[How to complete this task]: For the listing below, report all lines that hold the word "else".

::::

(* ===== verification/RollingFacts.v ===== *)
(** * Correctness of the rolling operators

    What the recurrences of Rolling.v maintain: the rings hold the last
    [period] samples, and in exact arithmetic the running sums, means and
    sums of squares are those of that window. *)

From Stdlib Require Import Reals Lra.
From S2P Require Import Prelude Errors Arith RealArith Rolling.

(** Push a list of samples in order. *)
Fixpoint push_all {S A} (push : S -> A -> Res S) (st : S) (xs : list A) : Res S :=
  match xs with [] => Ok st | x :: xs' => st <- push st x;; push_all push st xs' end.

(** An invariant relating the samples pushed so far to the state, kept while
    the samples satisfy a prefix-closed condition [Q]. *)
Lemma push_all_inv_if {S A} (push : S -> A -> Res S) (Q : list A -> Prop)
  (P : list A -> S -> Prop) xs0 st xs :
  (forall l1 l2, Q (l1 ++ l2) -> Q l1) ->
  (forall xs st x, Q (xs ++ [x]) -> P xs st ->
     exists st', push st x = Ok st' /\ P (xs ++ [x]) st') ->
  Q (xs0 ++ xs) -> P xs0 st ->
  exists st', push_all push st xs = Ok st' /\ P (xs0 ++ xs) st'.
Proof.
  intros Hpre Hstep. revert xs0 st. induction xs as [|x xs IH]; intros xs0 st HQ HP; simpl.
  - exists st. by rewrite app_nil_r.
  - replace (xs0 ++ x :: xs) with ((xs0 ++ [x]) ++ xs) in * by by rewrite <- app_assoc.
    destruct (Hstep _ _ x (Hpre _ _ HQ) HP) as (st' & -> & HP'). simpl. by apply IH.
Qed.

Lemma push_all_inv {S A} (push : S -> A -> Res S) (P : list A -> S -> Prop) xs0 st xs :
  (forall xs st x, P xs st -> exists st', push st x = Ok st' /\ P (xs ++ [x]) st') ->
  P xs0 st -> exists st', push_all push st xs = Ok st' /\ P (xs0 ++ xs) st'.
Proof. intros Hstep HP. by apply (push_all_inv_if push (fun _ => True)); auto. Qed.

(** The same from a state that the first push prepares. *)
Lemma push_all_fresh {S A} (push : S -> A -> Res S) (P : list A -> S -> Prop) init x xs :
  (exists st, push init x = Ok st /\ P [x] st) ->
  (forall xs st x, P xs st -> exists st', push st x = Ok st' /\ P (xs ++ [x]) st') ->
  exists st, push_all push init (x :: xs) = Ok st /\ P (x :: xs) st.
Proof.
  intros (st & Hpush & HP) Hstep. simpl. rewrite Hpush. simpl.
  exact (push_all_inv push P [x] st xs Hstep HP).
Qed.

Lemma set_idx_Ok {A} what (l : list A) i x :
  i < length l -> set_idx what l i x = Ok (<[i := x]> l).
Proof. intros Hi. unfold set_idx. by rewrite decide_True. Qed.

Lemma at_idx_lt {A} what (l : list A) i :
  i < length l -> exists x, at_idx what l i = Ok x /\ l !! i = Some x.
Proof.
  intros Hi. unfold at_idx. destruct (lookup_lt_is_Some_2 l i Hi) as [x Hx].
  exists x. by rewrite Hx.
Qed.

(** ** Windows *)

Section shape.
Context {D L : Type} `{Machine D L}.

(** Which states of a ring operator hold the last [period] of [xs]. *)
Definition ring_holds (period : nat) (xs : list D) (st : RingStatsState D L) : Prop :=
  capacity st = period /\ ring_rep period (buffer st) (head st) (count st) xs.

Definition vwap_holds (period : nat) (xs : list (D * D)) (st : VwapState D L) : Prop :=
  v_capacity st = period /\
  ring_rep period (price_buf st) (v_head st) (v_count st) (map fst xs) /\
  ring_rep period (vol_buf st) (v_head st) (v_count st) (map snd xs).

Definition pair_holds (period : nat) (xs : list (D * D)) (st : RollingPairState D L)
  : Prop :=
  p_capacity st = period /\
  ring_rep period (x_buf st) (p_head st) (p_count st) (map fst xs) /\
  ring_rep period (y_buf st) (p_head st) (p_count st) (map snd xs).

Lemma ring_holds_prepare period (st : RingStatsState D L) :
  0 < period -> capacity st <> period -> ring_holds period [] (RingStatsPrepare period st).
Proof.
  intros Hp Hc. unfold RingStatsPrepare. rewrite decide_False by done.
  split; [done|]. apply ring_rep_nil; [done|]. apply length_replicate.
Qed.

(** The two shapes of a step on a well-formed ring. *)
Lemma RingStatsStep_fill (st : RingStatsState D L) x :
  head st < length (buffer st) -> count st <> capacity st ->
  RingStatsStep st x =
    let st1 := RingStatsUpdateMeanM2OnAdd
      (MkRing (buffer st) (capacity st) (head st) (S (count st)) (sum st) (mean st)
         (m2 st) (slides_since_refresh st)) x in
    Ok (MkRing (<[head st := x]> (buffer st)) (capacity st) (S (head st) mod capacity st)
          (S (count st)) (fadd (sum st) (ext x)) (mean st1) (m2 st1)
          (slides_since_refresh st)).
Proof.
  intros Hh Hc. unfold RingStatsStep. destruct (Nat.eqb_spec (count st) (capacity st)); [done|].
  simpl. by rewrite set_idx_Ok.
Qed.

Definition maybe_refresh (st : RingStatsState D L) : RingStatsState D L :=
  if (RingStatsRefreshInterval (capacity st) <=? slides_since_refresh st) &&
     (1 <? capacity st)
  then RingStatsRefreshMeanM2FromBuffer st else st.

::::

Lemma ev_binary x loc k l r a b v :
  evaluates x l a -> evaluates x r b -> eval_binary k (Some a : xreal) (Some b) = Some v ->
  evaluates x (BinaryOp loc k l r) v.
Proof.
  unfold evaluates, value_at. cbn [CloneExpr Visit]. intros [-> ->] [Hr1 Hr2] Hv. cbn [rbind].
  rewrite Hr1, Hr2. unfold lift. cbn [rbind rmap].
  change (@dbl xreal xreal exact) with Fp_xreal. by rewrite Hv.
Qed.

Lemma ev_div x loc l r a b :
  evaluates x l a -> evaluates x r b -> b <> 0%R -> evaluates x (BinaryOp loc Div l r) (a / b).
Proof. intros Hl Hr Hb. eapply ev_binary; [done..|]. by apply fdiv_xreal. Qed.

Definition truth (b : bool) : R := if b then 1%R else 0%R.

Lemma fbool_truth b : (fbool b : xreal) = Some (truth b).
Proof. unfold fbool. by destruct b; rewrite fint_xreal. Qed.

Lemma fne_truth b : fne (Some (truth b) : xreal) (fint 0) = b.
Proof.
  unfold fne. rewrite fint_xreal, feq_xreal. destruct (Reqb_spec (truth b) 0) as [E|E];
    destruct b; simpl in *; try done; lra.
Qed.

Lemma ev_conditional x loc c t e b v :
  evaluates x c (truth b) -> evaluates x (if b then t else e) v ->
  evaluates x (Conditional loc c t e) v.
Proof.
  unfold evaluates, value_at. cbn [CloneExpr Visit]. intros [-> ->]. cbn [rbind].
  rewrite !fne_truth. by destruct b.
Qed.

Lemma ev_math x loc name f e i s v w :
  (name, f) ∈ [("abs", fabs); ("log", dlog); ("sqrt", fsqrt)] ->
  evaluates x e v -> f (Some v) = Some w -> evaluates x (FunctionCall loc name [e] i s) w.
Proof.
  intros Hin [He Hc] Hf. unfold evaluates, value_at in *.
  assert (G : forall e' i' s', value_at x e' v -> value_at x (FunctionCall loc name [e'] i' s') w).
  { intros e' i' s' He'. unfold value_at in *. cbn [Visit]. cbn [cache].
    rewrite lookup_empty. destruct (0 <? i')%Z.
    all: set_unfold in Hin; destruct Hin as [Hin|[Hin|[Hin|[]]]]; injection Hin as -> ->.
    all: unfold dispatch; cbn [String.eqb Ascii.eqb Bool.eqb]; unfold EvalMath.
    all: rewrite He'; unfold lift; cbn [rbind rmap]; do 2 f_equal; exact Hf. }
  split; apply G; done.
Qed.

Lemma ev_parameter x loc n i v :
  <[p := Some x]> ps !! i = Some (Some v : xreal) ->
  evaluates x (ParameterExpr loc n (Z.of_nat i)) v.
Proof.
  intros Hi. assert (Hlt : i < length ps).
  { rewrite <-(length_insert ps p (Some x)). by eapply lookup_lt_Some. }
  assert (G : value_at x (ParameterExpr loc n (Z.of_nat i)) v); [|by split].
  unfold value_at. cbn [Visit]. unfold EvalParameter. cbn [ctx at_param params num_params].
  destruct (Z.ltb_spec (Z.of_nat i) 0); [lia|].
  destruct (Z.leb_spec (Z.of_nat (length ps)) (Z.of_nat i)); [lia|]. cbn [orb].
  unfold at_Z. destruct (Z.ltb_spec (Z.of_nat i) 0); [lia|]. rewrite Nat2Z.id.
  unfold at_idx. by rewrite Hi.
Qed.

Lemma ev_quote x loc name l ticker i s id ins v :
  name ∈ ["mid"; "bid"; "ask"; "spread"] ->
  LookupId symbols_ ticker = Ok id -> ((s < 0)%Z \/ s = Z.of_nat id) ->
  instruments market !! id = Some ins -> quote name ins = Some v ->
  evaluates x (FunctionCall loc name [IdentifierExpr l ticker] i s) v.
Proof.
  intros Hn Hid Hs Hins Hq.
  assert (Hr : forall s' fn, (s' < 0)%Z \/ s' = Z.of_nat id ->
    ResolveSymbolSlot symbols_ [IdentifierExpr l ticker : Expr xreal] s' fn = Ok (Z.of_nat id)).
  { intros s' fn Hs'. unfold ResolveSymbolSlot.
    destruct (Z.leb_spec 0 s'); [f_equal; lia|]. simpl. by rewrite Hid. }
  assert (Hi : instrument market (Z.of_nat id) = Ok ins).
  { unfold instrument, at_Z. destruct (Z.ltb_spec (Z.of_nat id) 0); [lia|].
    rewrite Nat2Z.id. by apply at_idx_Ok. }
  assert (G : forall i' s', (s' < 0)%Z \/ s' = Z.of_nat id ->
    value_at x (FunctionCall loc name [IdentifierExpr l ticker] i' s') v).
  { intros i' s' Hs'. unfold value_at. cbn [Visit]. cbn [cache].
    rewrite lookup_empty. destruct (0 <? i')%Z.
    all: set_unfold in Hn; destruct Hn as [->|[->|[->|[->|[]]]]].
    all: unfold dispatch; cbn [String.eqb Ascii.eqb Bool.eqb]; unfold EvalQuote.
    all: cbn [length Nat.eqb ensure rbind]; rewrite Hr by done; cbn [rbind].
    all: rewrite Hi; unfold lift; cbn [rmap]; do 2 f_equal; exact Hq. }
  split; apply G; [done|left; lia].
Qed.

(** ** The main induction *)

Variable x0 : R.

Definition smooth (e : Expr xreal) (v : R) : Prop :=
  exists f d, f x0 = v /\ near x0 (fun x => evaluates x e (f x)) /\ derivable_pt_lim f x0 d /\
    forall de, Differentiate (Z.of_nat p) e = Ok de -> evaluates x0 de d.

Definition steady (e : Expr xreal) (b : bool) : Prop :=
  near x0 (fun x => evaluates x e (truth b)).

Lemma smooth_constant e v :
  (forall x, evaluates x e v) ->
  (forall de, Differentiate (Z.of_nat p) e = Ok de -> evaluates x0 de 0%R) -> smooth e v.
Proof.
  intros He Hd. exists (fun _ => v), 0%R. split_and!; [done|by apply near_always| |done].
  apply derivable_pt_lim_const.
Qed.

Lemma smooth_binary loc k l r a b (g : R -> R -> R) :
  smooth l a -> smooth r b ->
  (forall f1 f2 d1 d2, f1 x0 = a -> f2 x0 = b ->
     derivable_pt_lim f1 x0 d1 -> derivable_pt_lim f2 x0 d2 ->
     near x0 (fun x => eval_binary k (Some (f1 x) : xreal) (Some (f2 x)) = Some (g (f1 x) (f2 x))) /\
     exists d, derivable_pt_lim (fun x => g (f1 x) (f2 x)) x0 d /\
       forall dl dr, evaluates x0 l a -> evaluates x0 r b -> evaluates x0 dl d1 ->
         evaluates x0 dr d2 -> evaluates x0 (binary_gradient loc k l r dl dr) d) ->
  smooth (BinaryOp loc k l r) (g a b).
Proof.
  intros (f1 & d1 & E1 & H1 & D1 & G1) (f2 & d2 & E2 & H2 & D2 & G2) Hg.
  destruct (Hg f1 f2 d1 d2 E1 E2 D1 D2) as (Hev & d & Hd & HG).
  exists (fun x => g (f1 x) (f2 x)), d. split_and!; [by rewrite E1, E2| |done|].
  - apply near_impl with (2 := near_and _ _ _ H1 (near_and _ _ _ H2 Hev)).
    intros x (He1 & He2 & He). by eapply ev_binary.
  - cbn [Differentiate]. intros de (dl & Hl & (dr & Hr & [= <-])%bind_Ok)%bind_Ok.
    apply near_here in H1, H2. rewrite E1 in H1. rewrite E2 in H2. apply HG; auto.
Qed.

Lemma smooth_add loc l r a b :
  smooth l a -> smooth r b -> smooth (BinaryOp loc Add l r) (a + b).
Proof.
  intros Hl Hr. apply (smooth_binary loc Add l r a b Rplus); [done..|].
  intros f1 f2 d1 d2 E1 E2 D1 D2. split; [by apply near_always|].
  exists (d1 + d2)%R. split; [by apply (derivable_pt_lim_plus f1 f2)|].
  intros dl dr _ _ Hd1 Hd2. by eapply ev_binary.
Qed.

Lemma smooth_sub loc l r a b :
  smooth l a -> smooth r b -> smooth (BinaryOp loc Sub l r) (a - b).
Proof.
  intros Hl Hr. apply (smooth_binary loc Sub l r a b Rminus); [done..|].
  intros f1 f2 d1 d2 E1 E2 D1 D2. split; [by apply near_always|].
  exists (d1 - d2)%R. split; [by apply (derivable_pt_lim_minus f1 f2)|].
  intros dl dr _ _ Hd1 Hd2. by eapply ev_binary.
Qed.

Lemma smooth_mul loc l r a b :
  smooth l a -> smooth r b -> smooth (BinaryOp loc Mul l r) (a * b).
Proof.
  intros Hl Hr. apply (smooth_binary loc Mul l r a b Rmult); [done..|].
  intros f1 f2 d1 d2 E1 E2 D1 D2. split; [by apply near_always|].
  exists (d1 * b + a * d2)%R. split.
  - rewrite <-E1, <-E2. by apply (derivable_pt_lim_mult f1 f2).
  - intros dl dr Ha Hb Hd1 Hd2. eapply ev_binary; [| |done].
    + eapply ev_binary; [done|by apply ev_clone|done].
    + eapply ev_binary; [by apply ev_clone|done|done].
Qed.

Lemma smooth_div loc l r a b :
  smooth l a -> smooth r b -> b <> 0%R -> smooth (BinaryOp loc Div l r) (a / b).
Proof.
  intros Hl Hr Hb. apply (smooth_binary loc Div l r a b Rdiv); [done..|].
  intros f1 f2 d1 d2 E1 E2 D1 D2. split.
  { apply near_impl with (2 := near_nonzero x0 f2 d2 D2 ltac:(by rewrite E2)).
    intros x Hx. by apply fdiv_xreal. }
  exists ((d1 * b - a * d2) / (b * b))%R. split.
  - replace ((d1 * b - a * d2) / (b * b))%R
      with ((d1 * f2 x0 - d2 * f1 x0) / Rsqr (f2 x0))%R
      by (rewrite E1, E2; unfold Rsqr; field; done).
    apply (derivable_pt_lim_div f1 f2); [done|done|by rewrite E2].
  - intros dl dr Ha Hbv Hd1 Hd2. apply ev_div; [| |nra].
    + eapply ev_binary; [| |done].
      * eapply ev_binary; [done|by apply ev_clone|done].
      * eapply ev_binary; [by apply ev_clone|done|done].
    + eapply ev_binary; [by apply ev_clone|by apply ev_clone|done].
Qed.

::::

[Answer box]:
  then RingStatsRefreshMeanM2FromBuffer st else st.
Definition truth (b : bool) : R := if b then 1%R else 0%R.
  evaluates x c (truth b) -> evaluates x (if b then t else e) v ->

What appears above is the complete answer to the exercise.